Mental changes during puberty

  • Mental Health and SRH

Sexual and Reproductive Health and Mental Health are essential aspects that contribute to a person’s quality of life. Changes in someone’s sexual and reproductive health impact their mental health and vice versa. One of the ways SRH affects mental health is during puberty. 

  • Puberty

Puberty is the physical and psychological changes a child goes through before transitioning into an adult. Puberty in girls usually begins between 8 & 13, and for boys, it begins between 11 &13. Boys will have increased testosterone, which can cause impulsivity or lower levels of control, among others. While girls will start their menstruation and experience premenstrual symptoms (PMS), such as mood swings.

  • Physical & Mental Changes 

Everyone goes through physical, hormonal, mental, and psychosocial changes. During puberty, the body adjusts to fluctuating hormone levels. Since hormones control puberty, it is normal to experience mood swings when emotions become more intense and change quickly & randomly.  It is common for more sexual thoughts and urges to occur, which will lessen as you get older. In addition, teenagers need more sleep and patterns may change due to the body’s production of melatonin, a sleep hormone, at different times of the day. It is also normal for teenagers to have an increased appetite due to a major growth spurt. 

Physical changes are the first to be noticed, but mental changes or maturity take longer. The front part of the brain, the prefrontal cortex, controls decision-making. However, this is the last part to change, usually until the early to mid-’20s. Because of the incomplete brain development, teenagers have difficulty putting things into proper perspective and lack emotional regulation to manage the highs and lows of their emotions called mood swings. Because of this, teenagers have immature thinking that causes impulsivity, hastiness, and a lack of good judgment. On top of this, teenagers often feel misunderstood, self-conscious, sad, and the like because of the constant comparisons with their friends or people they think have the ideal body type or social status. Their physical change directly affects their needs, interests, and moods. 

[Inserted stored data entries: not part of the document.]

Lemma api_close_fin : frames api (tcp_close_shutdown_fin : MC Z).
Proof.
  assert (Hfin : forall st (c : tcp_core L), 3 <= state_num st ->
    (7 <= state_num (state (pcb_ c)) -> 7 <= state_num st) ->
    wp (err <- tcp_send_fin ;;
        (if err =? ERR_OK then set_state st else ret tt) ;;;
        (if err =? ERR_OK then tcp_output ;;; ret err
         else if err =? ERR_MEM then set_flags (fun f => f <| TF_CLOSEPEND := true |>) ;;; ret ERR_OK
         else ret err)) (fun _ c' => api c c') c).
  { intros st c H1 H2. wp_call (quiet_send_fin c) as err c1 Q. apply wp_bind.
    apply (wp_mono _ (fun _ c2 => api c c2)).
    - destruct (err =? ERR_OK); [apply wp_modify|apply wp_ret; by apply quiet_api].
      etrans; [by apply quiet_api|]. apply api_state; rewrite ?(q_state _ _ Q); done.
    - cbv beta. intros _ c2 A. apply (wp_mono _ (fun _ c3 => api c2 c3)); [|intros _ c3; by etrans].
      assert (F : frames api ((if err =? ERR_OK then tcp_output ;;; ret err
         else if err =? ERR_MEM then set_flags (fun f => f <| TF_CLOSEPEND := true |>) ;;; ret ERR_OK
         else ret err) : MC Z)) by solve_frames. apply F. }
  intros c. unfold tcp_close_shutdown_fin. apply wp_bind, wp_gets. cbv beta zeta.
  destruct (state (pcb_ c)) eqn:E; try (by apply wp_ret); apply Hfin; rewrite ?E; done || (cbn; lia).
Qed.

Definition same_state (c c' : tcp_core L) : Prop := state (pcb_ c') = state (pcb_ c).
#[local] Instance same_state_preorder : PreOrder same_state.
Proof. split; [by intros c|intros a b c; unfold same_state; congruence]. Qed.
Lemma same_state_quiet {B} (m : MC B) : frames quiet m -> frames same_state m.
Proof. apply frames_mono. intros c c'. apply q_state. Qed.
#[local] Hint Extern 3 (frames same_state _) => apply same_state_quiet; solve [eauto with frames typeclass_instances] : frames.
#[local] Hint Extern 1 (frames same_state (set_rx _)) => (by intros ?; apply wp_modify) : frames.

Lemma same_state_purge : frames same_state (tcp_pcb_purge : MC unit).
Proof. unfold tcp_pcb_purge, free_refused. solve_frames. Qed.
Lemma conserves_loop fuel wnd : frames conserves (tcp_output_loop fuel wnd : MC _).
Proof.
  induction fuel as [|fuel IH]; cbn [tcp_output_loop]; [apply frames_ret, _|]. intros c.
  apply wp_bind, wp_gets. cbn [id]. assert (Hr : forall x, wp (ret x : MC (option Z)) (fun _ c' => conserves c c') c)
    by (intros x; apply wp_ret; reflexivity).
  destruct (unsent (txv (pcb_ c))) as [|seg rest] eqn:E; [by apply Hr|].
  destruct (negb (seg_reach _ _ <=? wnd)); [by apply Hr|]. destruct (_ && negb (_ || _)); [by apply Hr|].
  set (seg' := if bool_decide _ then seg else _). cbv zeta.
  assert (Hs : as_sent seg' = as_sent seg) by (subst seg'; by case_match).
  apply wp_bind, wp_modify. set (c1 := c <| pcb_ := _ |>).
  assert (A1 : conserves c c1) by (apply same_conserves; intros _; by eapply head_same).
  assert (E1 : unsent (txv (pcb_ c1)) = seg' :: rest) by done. clearbody c1 seg'.
  wp_call (tx_segment seg' c1) as err c2 E2. unfold same_tx in E2. destruct (negb (err =? ERR_OK)).
  { apply wp_bind, wp_modify, wp_ret. etrans; [exact A1|]. apply same_conserves. cbn. by rewrite E2. }
  apply wp_bind, wp_modify. apply wp_bind. 
  apply (wp_mono _ (fun _ c3 => txv (pcb_ c3) = (txv (pcb_ c2)) <| unsent := rest |>)).
  { case_match; [by apply wp_ret|by apply wp_modify]. }
  cbv beta. intros _ c3 E3. apply wp_bind, wp_modify, wp_bind.
  assert (Hk : forall c4, conserves c c4 -> wp (tcp_output_loop fuel wnd) (fun _ c' => conserves c c') c4).
  { intros c4 A4. eapply wp_mono; [apply IH|]. cbv beta. intros _ c5 A5. by etrans. }
  destruct (Z.ltb_spec 0 (seg_tcplen seg')) as [Hp|Hp].
  - apply wp_modify, Hk. etrans; [exact A1|]. apply same_conserves. intros _.
    eapply sent_same; [exact E1|..]; cbn; rewrite E3; case_match; cbn; by rewrite ?E2.
  - unfold wp at 1, on_low. destruct (tcp_seg_free seg' _) as [u l]. apply Hk. etrans; [exact A1|].
    intros [Hq _ _]. exfalso. rewrite Forall_forall in Hq. destruct (Hq seg') as [H _]; [|lia].
    unfold queued. rewrite E1. apply elem_of_app. right. by left.
Qed.
#[local] Hint Resolve conserves_loop : frames.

Among the mental effects are:

  • Sensitivity: teenagers are often overly sensitive and uncomfortable with themselves and their physical appearance. 
  • Uncertainty: since it is a transition phase, many kids begin to think about what they want in life, such as personal identity, career, lifestyle, relationships, and the like. This can create a sense of worry and uncertainty that might affect some kids more than others. 
  • Contradictory thoughts: this is when teenagers feel as though they are stuck between feeling like a kid and wanting to be an adult. Some want more independence while also seeing the support of their parents. 
  • Peer pressure: kids are more likely to be influenced by their surroundings when they’re in their teenage years. This can be uncomfortable, especially when it comes to negative influences and struggling to fit into friend groups. 
  • Mood Swings: teenagers go through mood swings, some worse than others. Common emotions include feeling critical or conscious about oneself, getting sexual feelings, and aggression & having a short temper because of difficulty managing their emotions. This is a normal process. When a teen is aggressive towards a parent, the parent needs to let her/him know that the conversation will continue after taking a short break when the teen is calm. This will teach the teen that violence is not the way. However, if these symptoms are consecutive for over two weeks, it could affect how this teenager behaves and mean it’s a deeper issue that can lead to mental illness. Before situations escalate, it is advisable to seek help or support from counselors or mental health professionals. 

Puberty can be tricky, so it is vital to understand mood swings and the effects of puberty physically and emotionally. In addition, having people who understand can help kids transition into teenagers and adults with a healthy mindset. It might seem like your emotions are uncontrollable because one moment you feel fantastic and the next you feel sad. This is entirely normal and happens to everyone during this time. It is beneficial to talk with a trusted adult to help sort through these emotions.